橡胶树转HbCBF1基因矮化突变体T-DNA插入位点研究

利用经PCR、GUS染色和Southern杂交均证明已成功转入Hb CBF1的、田间表型为矮化的橡胶树植株C1为材料,通过TAIL-PCR的方法获得T-DNA右侧侧翼序列1.6 kb,根据侧翼序列与载体的序列设计引物分析验证该序列真实可靠,并设计引物判断基因的T-DNA插入以杂合位点存在,与此同时,将该侧翼序列与已有的橡胶树基因组测序结果进行比对分析,发现该插入位点处并不存在基因,根据CBF1与Ca MV35s启动子的研究推测,C1植株的矮化表型是由于Ca MV35s启动子驱动抗逆基因导致,而非插入基因造成。

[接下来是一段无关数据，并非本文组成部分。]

(** The [try] block of [verifyDev]. *)
Definition verifyDev_sdk (env : DevEnv) : result DevVerification :=
  match sdk env with
  | SdkThrows e => Threw e
  | SdkSettled creatorsResult feesResult =>
      let rawCreators :=
        match creatorsResult with
        | fulfilled (Some l) => l
        | fulfilled None => []
        | rejected => []
        end in
      let creators := map convertCreator rawCreators in
      let lifetimeFees :=
        match feesResult with
        | fulfilled (Some (FeesNumber q)) => q / 1000000000
        | _ => 0
        end in
      let verifiedCreators := filter hasSocials creators in
      let verified := (0 <? List.length verifiedCreators)%nat in
      let message :=
        if verified
        then mkMessage IconOk
               "DEV VERIFIED: {handles} | Lifetime fees: {lifetimeFees} SOL"
               (map handle verifiedCreators)
        else mkMessage IconFail
               "LESSON #15: NO VERIFIED DEV - {n} creator(s) but no socials!"
               [] in
      Ok {| verified := verified; creators := creators;
            lifetimeFees := lifetimeFees; message := message |}
  end.

(** The inner [try] block: the direct API. *)
Definition verifyDev_fallback (env : DevEnv) : result DevVerification :=
  match fallback env with
  | FbThrows e => Threw e
  | FbNotArray => Threw "TypeError: creators.filter is not a function"
  | FbResults results =>
      let creators := match results with Some l => l | None => [] end in
      let verifiedCreators := filter hasSocials creators in
      let verified := (0 <? List.length verifiedCreators)%nat in
      let message :=
        if verified
        then mkMessage IconOk "DEV VERIFIED: {handles}"
               (map handle verifiedCreators)
        else mkMessage IconFail "LESSON #15: NO VERIFIED DEV" [] in
      Ok {| verified := verified; creators := creators;
            lifetimeFees := 0; message := message |}
  end.

Definition verifyDev (mint : string) (env : DevEnv) : result DevVerification :=
  try_catch (verifyDev_sdk env)
    (fun _ => try_catch (verifyDev_fallback env)
                (fun _ => Ok apiErrorResult)).

(** [isActiveDump]: the result is the pair (dumping, message). *)
Definition isActiveDump (txns : Txns) (priceChange : Windows)
  : bool * Message :=
  let m5Buys := buys (t_m5 txns) in
  let m5Sells := sells (t_m5 txns) in
  let m5Ratio := buySellRatio m5Buys m5Sells in
  let m5Change := w_m5 priceChange in
  if js_lt m5Ratio 0.5 && Qltb m5Change (-5)
  then (true, mkMessage IconFail
                "ACTIVE DUMP: m5 ratio {m5Ratio}:1, price {m5Change}%" [])
  else if js_lt m5Ratio 0.8 && Qltb m5Change (-10)
  then (true, mkMessage IconWarn
                "Sell pressure: m5 ratio {m5Ratio}:1, price {m5Change}%" [])
  else (false, mkMessage IconOk
                 "m5 ratio: {m5Ratio}:1, price {m5Change}%" []).

Record Check : Type := mkCheck {
  name : string;
  status : bool;
  msg : Message;
  critical : bool
}.

Definition isBags (token : TokenData) (mint : string) : bool :=
  String.eqb (dexId token) "bags" || endsWith (toLowerCase mint) "bags".

Definition msgDontChase : Message :=
  mkMessage IconFail "LESSON #14: +{h1}% h1 - DON'T CHASE PUMPS!" [].
Definition msgH1Risky : Message :=
  mkMessage IconWarn "+{h1}% h1 - significant move, timing risky" [].
Definition msgH1Ok : Message :=
  mkMessage IconOk "h1 change: {h1}% (reasonable entry)" [].
Definition msgPumpTrap : Message :=
  mkMessage IconFail
    "LESSON #15: {h24Ratio}:1 ratio WITHOUT verified dev = PUMP TRAP!" [].

(** The nine checks, in the order [runChecklist] pushes them. *)
Definition buildChecks (mint : string) (entryAmount : jsnum)
    (token : TokenData) (devInfo : DevVerification) : list Check :=
  let isBags := isBags token mint in
  let h1Pump := Qltb 100 (w_h1 (priceChange token)) in
  let h24Ratio :=
    buySellRatio (buys (t_h24 (txns token))) (sells (t_h24 (txns token))) in
  let h1Ratio :=
    buySellRatio (buys (t_h1 (txns token))) (sells (t_h1 (txns token))) in
  let ratioTrap := js_gt h24Ratio 10 && negb (verified devInfo) in
  let ratioBearish := js_lt h1Ratio 0.5 in
  let dumpCheck := isActiveDump (txns token) (priceChange token) in
  let volumeOk := Qle_bool 5000 (w_h24 (volume token)) in
  let volMcapRatio :=
    if Qltb 0 (mcap token)
    then js_div (w_h24 (volume token)) (mcap token) else Num 0 in
  let sizeOk := js_ge entryAmount 0.2 && js_le entryAmount 1.0 in
  let h24Pump := Qltb 300 (w_h24 (priceChange token)) in
  [ mkCheck "BAGS Ecosystem" isBags
      (if isBags
       then mkMessage IconOk "BAGS token (dexId: {dexId})" [dexId token]
       else mkMessage IconFail
              "NOT a BAGS token - BagBot ONLY trades BAGS ecosystem!" [])
      true;
    mkCheck "Dev Verification" (verified devInfo) (message devInfo) true;
    mkCheck "H1 Pump Check" (negb h1Pump)
      (if h1Pump then msgDontChase
       else if Qltb 50 (w_h1 (priceChange token)) then msgH1Risky
       else msgH1Ok)
      h1Pump;
    mkCheck "Buy/Sell Ratio" (negb ratioTrap && negb ratioBearish)
      (if ratioTrap then msgPumpTrap
       else if ratioBearish
       then mkMessage IconWarn
              "h1 ratio {h1Ratio}:1 - more sellers than buyers" []
       else mkMessage IconOk "h24: {h24Ratio}:1 | h1: {h1Ratio}:1" [])
      ratioTrap;
    mkCheck "M5 Momentum" (negb (fst dumpCheck)) (snd dumpCheck)
      (fst dumpCheck && includes_fail (snd dumpCheck));
    mkCheck "Volume" volumeOk
      (if volumeOk
       then mkMessage IconOk "24h Volume: ${volume}" []
       else mkMessage IconWarn "24h Volume: ${volume} (low activity)" [])
      false;
    mkCheck "Vol/MCap" (js_gt volMcapRatio 0.5)
      (if js_gt volMcapRatio 2
       then mkMessage IconOk "Vol/MCap: {volMcapRatio}x (highly active)" []
       else if js_gt volMcapRatio 0.5
       then mkMessage IconOk "Vol/MCap: {volMcapRatio}x (healthy)" []
       else mkMessage IconWarn "Vol/MCap: {volMcapRatio}x (low activity)" [])
      false;
    mkCheck "Position Size" sizeOk
      (if js_lt entryAmount 0.2
       then mkMessage IconFail
              "LESSON #23: {entryAmount} SOL too small. Use 0.2-0.3 SOL standard."
              []
       else if js_gt entryAmount 1.0
       then mkMessage IconFail "Position {entryAmount} SOL exceeds max (1 SOL)" []
       else mkMessage IconOk "Position size: {entryAmount} SOL" [])
      (negb sizeOk);
    mkCheck "H24 Pump Check" (negb h24Pump)
      (if h24Pump
       then mkMessage IconWarn "+{h24}% h24 - already moved significantly" []
       else mkMessage IconOk "h24 change: {h24}%" [])
      false ].
Lemma relational_complements_example :
  let a := Simd128Value.New Int32x4 [10; 20; 30; 40] in
  let b := Simd128Value.New Int32x4 [10; 2; 33; 4] in
  exists eq lt,
    SIMD_RELATIONAL_FUNCTION EQ Int32x4 a b = Ok eq
    /\ SIMD_RELATIONAL_FUNCTION LT Int32x4 a b = Ok lt
    /\ SIMD_RELATIONAL_FUNCTION NE Int32x4 a b = SIMD_NOT_FUNCTION_BOOL Bool32x4 eq
    /\ SIMD_RELATIONAL_FUNCTION GE Int32x4 a b = SIMD_NOT_FUNCTION_BOOL Bool32x4 lt.
Proof.
  intros a b.
  destruct (relational_complements Int32x4 a b ltac:(right; left; reflexivity)
              eq_refl eq_refl)
    as (eq & Heq & Hne & Hint).
  destruct (Hint ltac:(left; reflexivity)) as (lt & gt & Hlt & _ & Hge & _).
  exists eq, lt. auto.
Defined.

(** The lane -1 of an [Int16x8] extracts as 65535 unsigned. *)
Lemma unsigned_extract_lane_example :
  let a := Simd128Value.New_int Int16x8 [5; -1] in
  SIMD_EXTRACT_FUNCTION Int16x8 a 1 = Ok (NewNumber_int (-1))
  /\ Runtime_Int16x8UnsignedExtractLane a 1 = Ok (NewNumber_int 65535).
Proof.
  intros a.
  destruct (proj1 (unsigned_extract_lane a 1) eq_refl ltac:(lia))
    as (s & u & Hs & Hu & _ & Hslot & _).
  rewrite Hs, Hu. subst u.
  injection Hs as <-. vm_compute. auto.
Defined.

Lemma small_int_min_max_exact_example :
  let a := Simd128Value.New_int Int16x8 [5; -32768] in
  let b := Simd128Value.New_int Int16x8 [-7; 32767] in
  exists lo hi,
    Runtime_Int16x8Min a b = Ok lo
    /\ Runtime_Int16x8Max a b = Ok hi
    /\ Simd128Value.get_lane_int Int16x8 lo 0 = -7
    /\ Simd128Value.get_lane_int Int16x8 hi 0 = 5
    /\ Simd128Value.get_lane_int Int16x8 lo 1 = -32768
    /\ Simd128Value.get_lane_int Int16x8 hi 1 = 32767.
Proof.
  intros a b.
  destruct (proj1 (small_int_min_max_exact a b) eq_refl eq_refl)
    as (lo & hi & Hlo & Hhi & Hl).
  exists lo, hi. split; [exact Hlo|]. split; [exact Hhi|].
  destruct (Hl 0 ltac:(lia)) as [-> ->].
  destruct (Hl 1 ltac:(lia)) as [-> ->].
  vm_compute. auto.
Defined.

Lemma select_by_comparison_example :
  let a := Simd128Value.New_int Int16x8 [5; -32768] in
  let b := Simd128Value.New_int Int16x8 [-7; 32767] in
  exists lt,
    SIMD_RELATIONAL_FUNCTION LT Int16x8 a b = Ok lt
    /\ SIMD_SELECT_FUNCTION Int16x8 lt a b = Runtime_Int16x8Min a b.
Proof.
  intros a b.
  destruct (proj1 (select_by_comparison_is_min_max a b) eq_refl eq_refl)
    as (lt & gt & Hlt & _ & Hmin & _).
  exists lt. auto.
Defined.

(** Creating an [Int32x4] from the numbers 10, 20, 30, 40 and extracting
    lane 2. *)
Lemma create_then_extract_example :
  exists v,
    SIMD_CREATE_FUNCTION ExampleHost.Object ExampleHost.double
      ExampleHost.IsNumber ExampleHost.Number ExampleHost.BooleanValue
      ExampleHost.DoubleToFloat32 ExampleHost.DoubleToInt32
      Int32x4 (fun i => 10 * (i + 1)) = Ok v
    /\ SIMD_EXTRACT_FUNCTION Int32x4 v 2 = Ok (NewNumber_int 30).
Proof.
  destruct (create_then_extract ExampleHost.Object ExampleHost.double
              ExampleHost.IsNumber ExampleHost.Number ExampleHost.BooleanValue
              ExampleHost.DoubleToFloat32 ExampleHost.DoubleToInt32
              Int32x4 (fun i => 10 * (i + 1))
              ltac:(intros _ i _; reflexivity))
    as (v & Hv & _ & Hl).
  exists v. split; [exact Hv|].
  destruct (Hl 2 ltac:(cbn [lane_count]; lia)) as (x & Hx & He).
  vm_compute in Hx. injection Hx as <-. exact He.
Defined.

(** With a host where [None] is not a number, creating an [Int32x4] with
    such an argument fails, and so does replacing a lane by it. *)
Lemma numeric_lane_must_be_number_example :
  let v := Simd128Value.New Int32x4 [10; 20; 30; 40] in
  SIMD_CREATE_FUNCTION PartialHost.Object PartialHost.double
    PartialHost.IsNumber PartialHost.Number PartialHost.BooleanValue
    PartialHost.DoubleToFloat32 PartialHost.DoubleToInt32
    Int32x4 (fun i => if i =? 2 then None else Some i) = Throw TypeError
  /\ SIMD_REPLACE_FUNCTION PartialHost.Object PartialHost.double
       PartialHost.IsNumber PartialHost.Number PartialHost.BooleanValue
       PartialHost.DoubleToFloat32 PartialHost.DoubleToInt32
       Int32x4 v 0 None = Throw TypeError.
Proof.
  intros v.
  destruct (numeric_lane_must_be_number PartialHost.Object PartialHost.double
              PartialHost.IsNumber PartialHost.Number PartialHost.BooleanValue
              PartialHost.DoubleToFloat32 PartialHost.DoubleToInt32
              Int32x4 (fun i => if i =? 2 then None else Some i) v 0 2 None
              ltac:(right; left; reflexivity))
    as [Hc Hr].
  split.
  - apply Hc; [cbn [lane_count]; lia | reflexivity].
  - apply Hr; [reflexivity | cbn [lane_count]; lia | reflexivity].
Defined.

Lemma replace_lane_of_created_example :
  exists v,
    SIMD_CREATE_FUNCTION ExampleHost.Object ExampleHost.double
      ExampleHost.IsNumber ExampleHost.Number ExampleHost.BooleanValue
      ExampleHost.DoubleToFloat32 ExampleHost.DoubleToInt32
      Int32x4 (fun i => 10 * (i + 1)) = Ok v
    /\ SIMD_REPLACE_FUNCTION ExampleHost.Object ExampleHost.double
         ExampleHost.IsNumber ExampleHost.Number ExampleHost.BooleanValue
         ExampleHost.DoubleToFloat32 ExampleHost.DoubleToInt32
         Int32x4 v 1 7
       = SIMD_CREATE_FUNCTION ExampleHost.Object ExampleHost.double
           ExampleHost.IsNumber ExampleHost.Number ExampleHost.BooleanValue
           ExampleHost.DoubleToFloat32 ExampleHost.DoubleToInt32
           Int32x4 (fun i => if i =? 1 then 7 else 10 * (i + 1)).
Proof.
  eexists. split; [reflexivity|].
  apply (replace_lane_of_created ExampleHost.Object ExampleHost.double
           ExampleHost.IsNumber ExampleHost.Number ExampleHost.BooleanValue
           ExampleHost.DoubleToFloat32 ExampleHost.DoubleToInt32
           Int32x4 (fun i => 10 * (i + 1))).
  - reflexivity.
  - cbn [lane_count]. lia.
Defined.

Lemma replace_lane_twice_example :
  let v := Simd128Value.New Int32x4 [10; 20; 30; 40] in
  exists vx vy,
    SIMD_REPLACE_FUNCTION ExampleHost.Object ExampleHost.double
      ExampleHost.IsNumber ExampleHost.Number ExampleHost.BooleanValue
      ExampleHost.DoubleToFloat32 ExampleHost.DoubleToInt32 Int32x4 v 1 7 = Ok vx
    /\ SIMD_REPLACE_FUNCTION ExampleHost.Object ExampleHost.double
         ExampleHost.IsNumber ExampleHost.Number ExampleHost.BooleanValue
         ExampleHost.DoubleToFloat32 ExampleHost.DoubleToInt32 Int32x4 v 3 9 = Ok vy
    /\ SIMD_REPLACE_FUNCTION ExampleHost.Object ExampleHost.double
         ExampleHost.IsNumber ExampleHost.Number ExampleHost.BooleanValue
         ExampleHost.DoubleToFloat32 ExampleHost.DoubleToInt32 Int32x4 vx 3 9
       = SIMD_REPLACE_FUNCTION ExampleHost.Object ExampleHost.double
           ExampleHost.IsNumber ExampleHost.Number ExampleHost.BooleanValue
           ExampleHost.DoubleToFloat32 ExampleHost.DoubleToInt32 Int32x4 vy 1 7.
Proof.
  intros v.
  destruct (replace_lane_twice ExampleHost.Object ExampleHost.double
              ExampleHost.IsNumber ExampleHost.Number ExampleHost.BooleanValue
              ExampleHost.DoubleToFloat32 ExampleHost.DoubleToInt32
              Int32x4 v 1 3 7 9 eq_refl
              ltac:(cbn [lane_count]; lia) ltac:(cbn [lane_count]; lia)
              ltac:(intros _; split; reflexivity))
    as (vx & vy & Hx & Hy & _ & Hne).
  exists vx, vy. split; [exact Hx|]. split; [exact Hy|].
  apply Hne. lia.
Defined.

(** Negating [Float32x4 (NaN, -0, 1.0, -2.0)] gives [+0] in lane 1 and
    [-1.0] in lane 2. *)
Lemma float_neg_flips_sign_example :
  let a := Simd128Value.New Float32x4 [0x7FC00000; 0x80000000; 0x3F800000; 0xC0000000] in
  exists n,
    Runtime_Float32x4Neg a = Ok n
    /\ Runtime_Float32x4Neg n = Ok a
    /\ Simd128Value.get_lane_float n 1 = 0
    /\ Simd128Value.get_lane_float n 2 = 0xBF800000.
Proof.
  intros a.
  destruct (float_neg_flips_sign a eq_refl) as (n & Hn & Hnn & _ & Hl).
  exists n. split; [exact Hn|]. split; [exact Hnn|].
  rewrite (Hl 1 ltac:(lia)), (Hl 2 ltac:(lia)).
  vm_compute. auto.
Defined.
(** * PFSExtractor: a shallow embedding of [pfsextractor.cpp]

    The development follows the C++ source function by function:
    [write_file], the chunk type [PFS_CHUNK], and [pfs_extract] with its
    validation prologue, its walk over the sections and its reassembly
    of chunks; then [guid_to_string], and [main] with the calls it makes
    to the platform.

    Conventions.
    - Unsigned machine integers are values of [N].  [size_t] and pointers
      are taken to be 64 bits wide, so that the only arithmetic that can
      wrap is the comparison of the buffer size with the declared size
      (written out modulo 2^64) and the [uint8_t] section counter
      (written out modulo 256).
    - The input file is one allocation, [mem : list byte]; a pointer into
      it is an offset of type [N].  [pfs_extract] is only ever called
      with a pointer into that allocation, never with a null pointer.
    - Every [printf] and every call of [write_file] is recorded, in
      order, as an [event].  The two GUIDs of a section header are kept
      as bytes; [guid_to_string] is modelled on its own, on these bytes.
    - The file system is a parameter: a state [W] and a function [sink]
      that says, for a name and the bytes to write, whether the file
      could be created and written.
    - A read outside the allocation, and a pointer moved beyond its end,
      are undefined behaviour in C; the model stops there with the
      outcome [Undefined].  A block handed to [write_file] has to lie in
      the allocation for the same reason: the pointer is moved past the
      block right after the call.
    - [std::sort] is a parameter as well; of it only the contract of the
      C++ standard is used.  Where a claim about chunks of equal order
      number is refuted, the parameter is the [std::sort] of GNU
      libstdc++, written out in [Libstdcxx].
    - The strings of [guid_to_string] come from [malloc] and are released
      with [delete]; this is taken to do what [free] does, and is no
      outcome of the model. *)

From Stdlib Require Import PeanoNat NArith List String Ascii Strings.Byte Bool Lia.
From Stdlib Require Import Permutation Sorted.
Import ListNotations.
(** X23: an entry with a non-empty [path] for which the resolution gives
    no path makes the constructor throw
    ["Invalid path to plugin: <path>"], whether or not the entry also has
    a [package] or an [inline] object: there is no falling back. *)
Theorem unresolved_path_is_refused :
  forall resolveFilePatterns require config pre bad post p,
    plugins config = Some (pre ++ bad :: post) ->
    Forall (fun c => exists src,
                source_of resolveFilePatterns require config c = Normal src)
           pre ->
    path (entry_conf bad) = Some p -> p <> EmptyString ->
    truthy_s (head (resolveFilePatterns p true (configDir config))) = false ->
    fst (new_Plugins resolveFilePatterns require config) =
    Thrown (Error_ ("Invalid path to plugin: " +:+ p)).
Proof.
  intros resolveFilePatterns require config pre bad post p Hc Hpre Hp Hne Hr.
  unfold new_Plugins. rewrite Hc. cbn [default].
  apply (load_from_throws resolveFilePatterns require config pre bad post
                          _ Hpre).
  apply bad_path_refused; assumption.
Qed.

Lemma unresolved_path_is_refused_witness :
  let resolve := fun (_ : string) (_ : bool) (_ : ostring) => @nil string in
  let require := fun p : string =>
    Normal (plugin_with p "setup" (fun _ => Returns VNull)) in
  let bad := {| entry_conf := {| path := Some "missing/*.js";
                                 package := Some "pkg";
                                 conf_name := None |};
                inline := Some (thrower boom) |} in
  let config := {| plugins := Some ([] ++ bad :: []);
                   configDir := Some "/conf" |} in
  fst (new_Plugins resolve require config) =
  Thrown (Error_ "Invalid path to plugin: missing/*.js").
Proof.
  intros resolve require bad config.
  apply (unresolved_path_is_refused resolve require config [] bad []
                                    "missing/*.js").
  - reflexivity.
  - constructor.
  - reflexivity.
  - discriminate.
  - reflexivity.
Defined.
(** The object that is serialised, hashed and signed. *)
Definition contentOf (ack : AcknowledgedBoard.t) (electionId : Z)
    (voterIdentifier : option string) (votes : obj string) : json :=
  JObject
    ([ ("acknowledged_at", JString (AcknowledgedBoard.currentTime ack));
       ("acknowledged_board_hash", JString (AcknowledgedBoard.currentBoardHash ack));
       ("election_id", JNumber electionId) ]
     ++ member "voter_identifier" (option_map JString voterIdentifier)
     ++ [ ("votes", JObject (map (fun kv => (fst kv, JString (snd kv))) votes)) ])%list.

Definition boardHashObject (contentHash : string) (receipt : Receipt.t) : json :=
  JObject
    [ ("content_hash", JString contentHash);
      ("previous_board_hash", JString (Receipt.previousBoardHash receipt));
      ("registered_at", JString (Receipt.registeredAt receipt)) ].

Definition receiptHashObject (receipt : Receipt.t) (voterSignature : string) : json :=
  JObject
    [ ("board_hash", JString (Receipt.boardHash receipt));
      ("signature", JString voterSignature) ].

Section WithEnv.
Variable env : Env.
Context {St : Type}.
(** * A retrieval-augmented question-answering pipeline, verified

    Shallow embedding of the four scripts of the repository:
    - [generate_embeddings.py]: chunking and per-chunk embedding;
    - [vector_store.py]: loading the cache and building the vector index;
    - [retrieval.py]: embedding a query and querying the index;
    - [rag_tool.py]: assembling an answer from retrieved chunks.

    The scripts talk to a console, to the OpenAI service and to a Qdrant
    server.  Those are modelled by an explicit [world] that is threaded
    through every function: what was printed, which requests were sent, and
    what the Qdrant server stores.  What the services answer is given by
    oracles, the [Variable]s of each section. *)

From Stdlib Require Import Floats Ascii String Sorted.
From stdpp Require Import gmap strings list pretty.

Local Open Scope string_scope.
Local Open Scope Z_scope.
Local Open Scope list_scope.

(** ** Python values *)

(** An embedding is a Python list of floats. *)
Definition embedding : Type := list float.

(** Objects whose shape is only known at run time: what unpickling the cache
    yields, and what sits in the payload of a point.  Dictionaries keep their
    insertion order and have string keys. *)
#[warnings="-register-all"]
Inductive pyval : Type :=
| PyNone
| PyBool (b : bool)
| PyInt (z : Z)
| PyFloat (f : float)
| PyStr (s : string)
| PyList (l : list pyval)
| PyDict (d : list (string * pyval)).

(** Exceptions derived from [Exception]: the class name and [str(e)]. *)
Record exn := Exn { exn_class : string; exn_text : string }.

(** ** Outcomes *)

(** A call returns, raises an [Exception], or leaves through [exit()].
    [exit()] raises [SystemExit], which is no [Exception]: an
    [except Exception] clause does not catch it. *)
Inductive outcome (A : Type) : Type :=
| Returns (a : A)
| Raises (e : exn)
| Exits.
Arguments Returns {A} a.
Arguments Raises {A} e.
Arguments Exits {A}.

(** What a remote service does with a request: it answers or the call raises. *)
Inductive reply (A : Type) : Type :=
| Answer (a : A)
| Failure (e : exn).
Arguments Answer {A} a.
Arguments Failure {A} e.

(** ** The console *)

(** One constructor per [print] statement of the scripts, with the values the
    statement interpolates.  [render] gives the printed text. *)
Inductive message : Type :=
(* generate_embeddings.py *)
| NoTextForChunking
| ChunkingText (size overlap : Z)
| SplitIntoChunks (n : nat)
| NoChunksProvided
| EmbeddingBanner
| GeneratingEmbeddings (n : nat) (model : string)
| GeneratedEmbedding (i n : nat)
| ErrorGeneratingEmbedding (i : nat) (e : exn)
| EmbeddingComplete
| SuccessfullyGenerated (n : nat)
| EmbeddingFailedOrEmpty
(* vector_store.py *)
| VectorStoreBanner
| LoadingCache (path : string)
| LoadedItems (n : nat)
| DetectedDimension (d : nat)
| UnexpectedFormat
| ErrorLoadingPickle (e : exn)
| CacheNotFound (path : string)
| ExitingNoData
| ConnectingQdrant (host : string) (port : Z)
| ConnectedQdrant
| ErrorConnecting (e : exn)
| EnsureQdrantRunning
| AttemptingCreate (name : string)
| CollectionCreated (name : string)
| ErrorCreating (e : exn)
| DimensionMismatch (name : string) (existing wanted : nat)
| AlreadyExists (name : string)
| CouldNotVerify (e : exn)
| SkippingItem (i : nat)
| NoValidPoints
| PreparingUpsert (n : nat) (name : string)
| UpsertedBatch (k total : nat)
| ErrorUpsertingBatch (i : nat) (e : exn)
| SetupComplete
| CollectionContains (name : string) (count : nat)
| CouldNotCount (e : exn)
(* retrieval.py *)
| QueryTextEmpty
| Retrieving (top_k : Z) (query_prefix : string)
| FoundResults (n : nat)
| ErrorDuringRetrieval (e : exn)
(* rag_tool.py *)
| ErrorGeneratingAnswer (e : exn).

T-DNA Insertion Site of Dwarf Mutant in Hevea brasiliensisTransferred of HbCBF1 Gene

The C1 plant transferred HbCBF1 successfully was used as the material, verified by PCR, GUS staining and Southern blot, the phenotype of C1 in the field was dwarf. Using the method of TAIL-PCR, we got the 1.6 Kb flanking sequence of T-DNA, combing with the sequence of vector pCAMBIA2301, we designed three pairs of primers to validate that the sequence was reliable, and judge that the insertion site of T-DNA was heterozygous. Meanwhile, we compared and analyzed the flanking sequence with the genome sequencing result of rubber, and found that there was no gene in the T-DNA insertion site. According to the study of CBF1 and CaMV35s promoter, we speculated that the dwarf phenotype of C1 was induced by the CBF1 gene driven by CaMV35s promoter, instead of the gene of T-DNA insertion.